Le operazioni militari israeliane nella Striscia di Gaza hanno già causato la morte di 1.005 palestinesi dall'accordo di cessate il fuoco raggiunto tra Israele e Hamas lo scorso ottobre, secondo il Ministero della Sanità di Gaza. La continuità delle operazioni nonostante la tregua solleva gravi preoccupazioni sulla sicurezza della popolazione civile. La comunità internazionale è sempre più allarmata, poiché la possibilità di una pace duratura appare ancora lontana.
Il bilancio delle vittime, già compilato dalle autorità sanitarie di Gaza negli ultimi otto mesi, comprende centinaia di donne e bambini. Le strutture sanitarie in tutta la Striscia operano a una frazione della loro capacità, perché i danni subiti durante i bombardamenti precedenti e la persistente carenza di forniture mediche ne limitano fortemente l'operatività. La realtà è che la situazione sanitaria è ormai catastrofica, con l'accesso all'acqua potabile, al cibo e ai medicinali gravemente limitato.
La comunità internazionale ha reagito con crescente allarme. Più nazioni hanno chiesto un'immediata cessazione delle ostilità, mentre il Consiglio per i Diritti Umani delle Nazioni Unite ha già avviato un'indagine su possibili violazioni del diritto internazionale umanitario. Le agenzie di aiuto riferiscono che la consegna di forniture essenziali è ancora pericolosamente inadeguata, poiché i valichi di frontiera sono frequentemente chiusi. La gravità della crisi è tale che sarà necessario un intervento urgente.

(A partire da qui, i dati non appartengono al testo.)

(* ===== verification/Keyboard.v ===== *)
(** The PS/2 keyboard: src/drivers/input/keyboard.c.  The bytes the handler reads
    from ports 0x64 and 0x60 are its arguments; [key_states] and the key buffer
    are arrays, a key event is the value of its [int]. *)
From Stdlib Require Import ZArith Lia.
From stdpp Require Import base numbers list.
From S2P Require Import Prelude.

Definition KEY_BUF_SIZE : Z := 256.

Definition KEY_UP : Z := 128.
Definition KEY_DOWN : Z := 129.
Definition KEY_LEFT : Z := 130.
Definition KEY_RIGHT : Z := 131.
Definition KEY_SUPER : Z := 132.
Definition KEY_PAGE_UP : Z := 133.
Definition KEY_PAGE_DOWN : Z := 134.
Definition KEY_LSHIFT : Z := 135.
Definition KEY_RSHIFT : Z := 136.
Definition KEY_HOME : Z := 137.
Definition KEY_END : Z := 138.
Definition KEY_DELETE : Z := 139.
Definition KEY_ESC : Z := 27.

(** The flags the handler keeps between bytes. *)
Record kmods := KMods {
  shift_pressed : bool;
  caps_lock : bool;
  ctrl_pressed : bool;
  extended_key : bool;
  super_active : bool;
  super_used_combo : bool;
}.

Record kbd := Kbd {
  mods : kmods;
  key_buffer : list Z;
  key_head : Z;
  key_tail : Z;
  key_states : list bool;
}.

Definition kbd_boot : kbd :=
  Kbd (KMods false false false false false false) (replicate (Z.to_nat KEY_BUF_SIZE) 0) 0 0 (replicate 256 false).

Definition with_mods (m : kmods) (s : kbd) : kbd := Kbd m (key_buffer s) (key_head s) (key_tail s) (key_states s).
Definition set_state (i : Z) (b : bool) (s : kbd) : kbd :=
  Kbd (mods s) (key_buffer s) (key_head s) (key_tail s) (<[Z.to_nat i := b]> (key_states s)).

Definition set_shift (b : bool) (m : kmods) : kmods :=
  KMods b (caps_lock m) (ctrl_pressed m) (extended_key m) (super_active m) (super_used_combo m).
Definition set_caps (b : bool) (m : kmods) : kmods :=
  KMods (shift_pressed m) b (ctrl_pressed m) (extended_key m) (super_active m) (super_used_combo m).
Definition set_ctrl (b : bool) (m : kmods) : kmods :=
  KMods (shift_pressed m) (caps_lock m) b (extended_key m) (super_active m) (super_used_combo m).
Definition set_extended (b : bool) (m : kmods) : kmods :=
  KMods (shift_pressed m) (caps_lock m) (ctrl_pressed m) b (super_active m) (super_used_combo m).
Definition set_super (a u : bool) (m : kmods) : kmods :=
  KMods (shift_pressed m) (caps_lock m) (ctrl_pressed m) (extended_key m) a u.
(** [if (super_active) super_used_combo = 1;] *)
Definition use_super (m : kmods) : kmods :=
  if super_active m then set_super true true m else m.

Definition keyboard_is_key_down (scancode : Z) (s : kbd) : bool :=
  key_states s !!! Z.to_nat (Z.land scancode 0x7F).

Definition push_key (c : Z) (s : kbd) : kbd :=
  if c =? 0 then s else
  let next := (key_head s + 1) mod KEY_BUF_SIZE in
  if next =? key_tail s then s
  else Kbd (mods s) (<[Z.to_nat (key_head s) := c]> (key_buffer s)) next (key_tail s) (key_states s).

Definition get_key_ex (s : kbd) : Z * kbd :=
  if key_head s =? key_tail s then (0, s)
  else (key_buffer s !!! Z.to_nat (key_tail s),
        Kbd (mods s) (key_buffer s) (key_head s) ((key_tail s + 1) mod KEY_BUF_SIZE) (key_states s)).

(** The conversion to [char], which is signed. *)
Definition i8 (z : Z) : Z := (z + 128) mod 256 - 128.

Definition get_key (s : kbd) : Z * kbd :=
  let '(c, s) := get_key_ex s in
  (if Z.land c 0x100 =? 0 then i8 c else 0, s).

Definition keyboard_has_input (s : kbd) : bool := negb (key_head s =? key_tail s).

Definition keyboard_drain (s : kbd) : kbd :=
  Kbd (mods s) (key_buffer s) (key_head s) (key_head s) (key_states s).

(** The two tables, by their characters; the last entries are those of the
    shift, keypad-star and alt keys (0) and of the space bar. *)
Definition normal_map : list Z :=
  [0; 0; 49; 50; 51; 52; 53; 54; 55; 56; 57; 48; 45; 61; 8;              (* 1234567890-= backspace *)
   9; 113; 119; 101; 114; 116; 121; 117; 105; 111; 112; 91; 93; 10;      (* tab qwertyuiop[] enter *)
   0; 97; 115; 100; 102; 103; 104; 106; 107; 108; 59; 39; 96; 0; 92;     (* asdfghjkl;'` \ *)
   122; 120; 99; 118; 98; 110; 109; 44; 46; 47; 0; 0; 0; 32].            (* zxcvbnm,./ space *)

Definition shift_map : list Z :=
  [0; 0; 33; 64; 35; 36; 37; 94; 38; 42; 40; 41; 95; 43; 8;              (* !@#$%^&*()_+ *)
   9; 81; 87; 69; 82; 84; 89; 85; 73; 79; 80; 123; 125; 10;              (* QWERTYUIOP{} *)
   0; 65; 83; 68; 70; 71; 72; 74; 75; 76; 58; 34; 126; 0; 124;           (* ASDFGHJKL:, the double quote, ~ | *)
   90; 88; 67; 86; 66; 78; 77; 60; 62; 63; 0; 0; 0; 32].                 (* ZXCVBNM<>? *)

Definition is_lower (c : Z) : bool := (97 <=? c) && (c <=? 122).
Definition is_upper (c : Z) : bool := (65 <=? c) && (c <=? 90).

Definition map_code (sc : Z) (m : kmods) : Z :=
  if sc =? 0x01 then KEY_ESC else
  if 58 <=? sc then 0 else
  let c := (if shift_pressed m then shift_map else normal_map) !!! Z.to_nat sc in
  let c := if (c =? 0) && (sc =? 50) then 109 else c in
  let c := if shift_pressed m || caps_lock m
           then (if is_lower c then c - 32 else if is_upper c then c + 32 else c) else c in
  let c := if ctrl_pressed m
           then (if is_lower c then c - 97 + 1 else if is_upper c then c - 65 + 1 else c) else c in
  u8 c.

(** The codes of the extended keys; 0 for the others. *)
Definition extended_code (sc : Z) : Z :=
  if sc =? 0x48 then KEY_UP else if sc =? 0x50 then KEY_DOWN
  else if sc =? 0x4B then KEY_LEFT else if sc =? 0x4D then KEY_RIGHT
  else if sc =? 0x47 then KEY_HOME else if sc =? 0x4F then KEY_END
  else if sc =? 0x49 then KEY_PAGE_UP else if sc =? 0x51 then KEY_PAGE_DOWN
  else if sc =? 0x53 then KEY_DELETE else 0.

Definition is_shift (sc : Z) : bool := (sc =? 0x2A) || (sc =? 0x36).
Definition shift_state (sc : Z) : Z := if sc =? 0x2A then KEY_LSHIFT else KEY_RSHIFT.

(** The byte after 0xE0. *)
Definition extended_byte (scancode : Z) (s : kbd) : kbd :=
  let s := with_mods (set_extended false (mods s)) s in
  let is_release := negb (Z.land scancode 0x80 =? 0) in
  let sc := Z.land scancode 0x7F in
  let s := set_state sc (negb is_release) s in
  if (sc =? 0x5B) || (sc =? 0x5C) then
    if negb is_release then with_mods (set_super true false (mods s)) s
    else
      let s := if super_active (mods s) && negb (super_used_combo (mods s)) then push_key KEY_SUPER s else s in
      with_mods (set_super false (super_used_combo (mods s)) (mods s)) s
  else
    let s := with_mods (use_super (mods s)) s in
    let code := extended_code sc in
    if code =? 0 then s else push_key (if is_release then Z.lor code 0x100 else code) s.

(** The release of a normal key. *)
Definition release_byte (scancode : Z) (s : kbd) : kbd :=
  let sc := Z.land scancode 0x7F in
  let s := set_state sc false s in
  if sc =? 0x1D then with_mods (set_ctrl false (mods s)) s else
  if is_shift sc then set_state (shift_state sc) false (with_mods (set_shift false (mods s)) s) else
  let c := map_code sc (mods s) in
  if c =? 0 then s else push_key (Z.lor c 0x100) s.

(** The press of a normal key. *)
Definition press_byte (scancode : Z) (s : kbd) : kbd :=
  let s := set_state (Z.land scancode 0x7F) true s in
  let s := with_mods (use_super (mods s)) s in
  if scancode =? 0x1D then with_mods (set_ctrl true (mods s)) s else
  if scancode =? 0x3A then with_mods (set_caps (negb (caps_lock (mods s))) (mods s)) s else
  if is_shift scancode then set_state (shift_state scancode) true (with_mods (set_shift true (mods s)) s) else
  let c := map_code scancode (mods s) in
  if c =? 0 then s else push_key c s.

Definition keyboard_handler (status scancode : Z) (s : kbd) : kbd :=
  if Z.land status 1 =? 0 then s else
  if scancode =? 0xE0 then with_mods (set_extended true (mods s)) s else
  if extended_key (mods s) then extended_byte scancode s else
  if negb (Z.land scancode 0x80 =? 0) then release_byte scancode s
  else press_byte scancode s.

Nel frattempo, il Segretario Generale dell'ONU António Guterres si è recato a Port-au-Prince, ad Haiti, dove la persistente violenza delle bande armate ha gettato la nazione caraibica in una profonda crisi umanitaria. Secondo i dati dell'ONU, circa 2.300 persone sono già state uccise ad Haiti quest'anno, e altre 100 sono state rapite da gruppi armati che controllano vaste aree della città. Guterres ha lanciato un appello affinché la comunità internazionale agisca con la massima urgenza, perché la sicurezza dei civili è in pericolo.
Le crisi parallele a Gaza e ad Haiti evidenziano le sfide sempre più gravi che il sistema umanitario internazionale si trova ad affrontare. Le organizzazioni di soccorso sono già sovraccariche su più zone di conflitto, e la carenza di finanziamenti rischia di compromettere le operazioni salvavita. Il Programma Alimentare Mondiale ha avvertito che milioni di persone affrontano un'insicurezza alimentare acuta, con condizioni di carestia che emergono già in alcune parti del nord di Gaza.
Gli sforzi diplomatici proseguono su più fronti. In Medio Oriente, i mediatori di Egitto e Qatar lavorano per rafforzare il quadro del cessate il fuoco e ottenere il rilascio degli ostaggi rimanenti. Ad Haiti, i leader regionali esplorano opzioni per una forza di sicurezza multinazionale così da contrastare la violenza. Però i progressi su entrambi i fronti restano dolorosamente lenti, perché le divisioni politiche ostacolano un'azione internazionale concertata.
Mentre il bilancio umanitario continua ad aggravarsi, i difensori dei diritti e gli operatori umanitari esortano i leader mondiali a dare priorità alla protezione dei civili e a garantire un accesso senza ostacoli per le operazioni di soccorso. Le prossime settimane saranno decisive per stabilire se l'impegno diplomatico potrà tradursi in miglioramenti concreti sul campo. La verità è che milioni di persone intrappolate in questi conflitti non possono più attendere.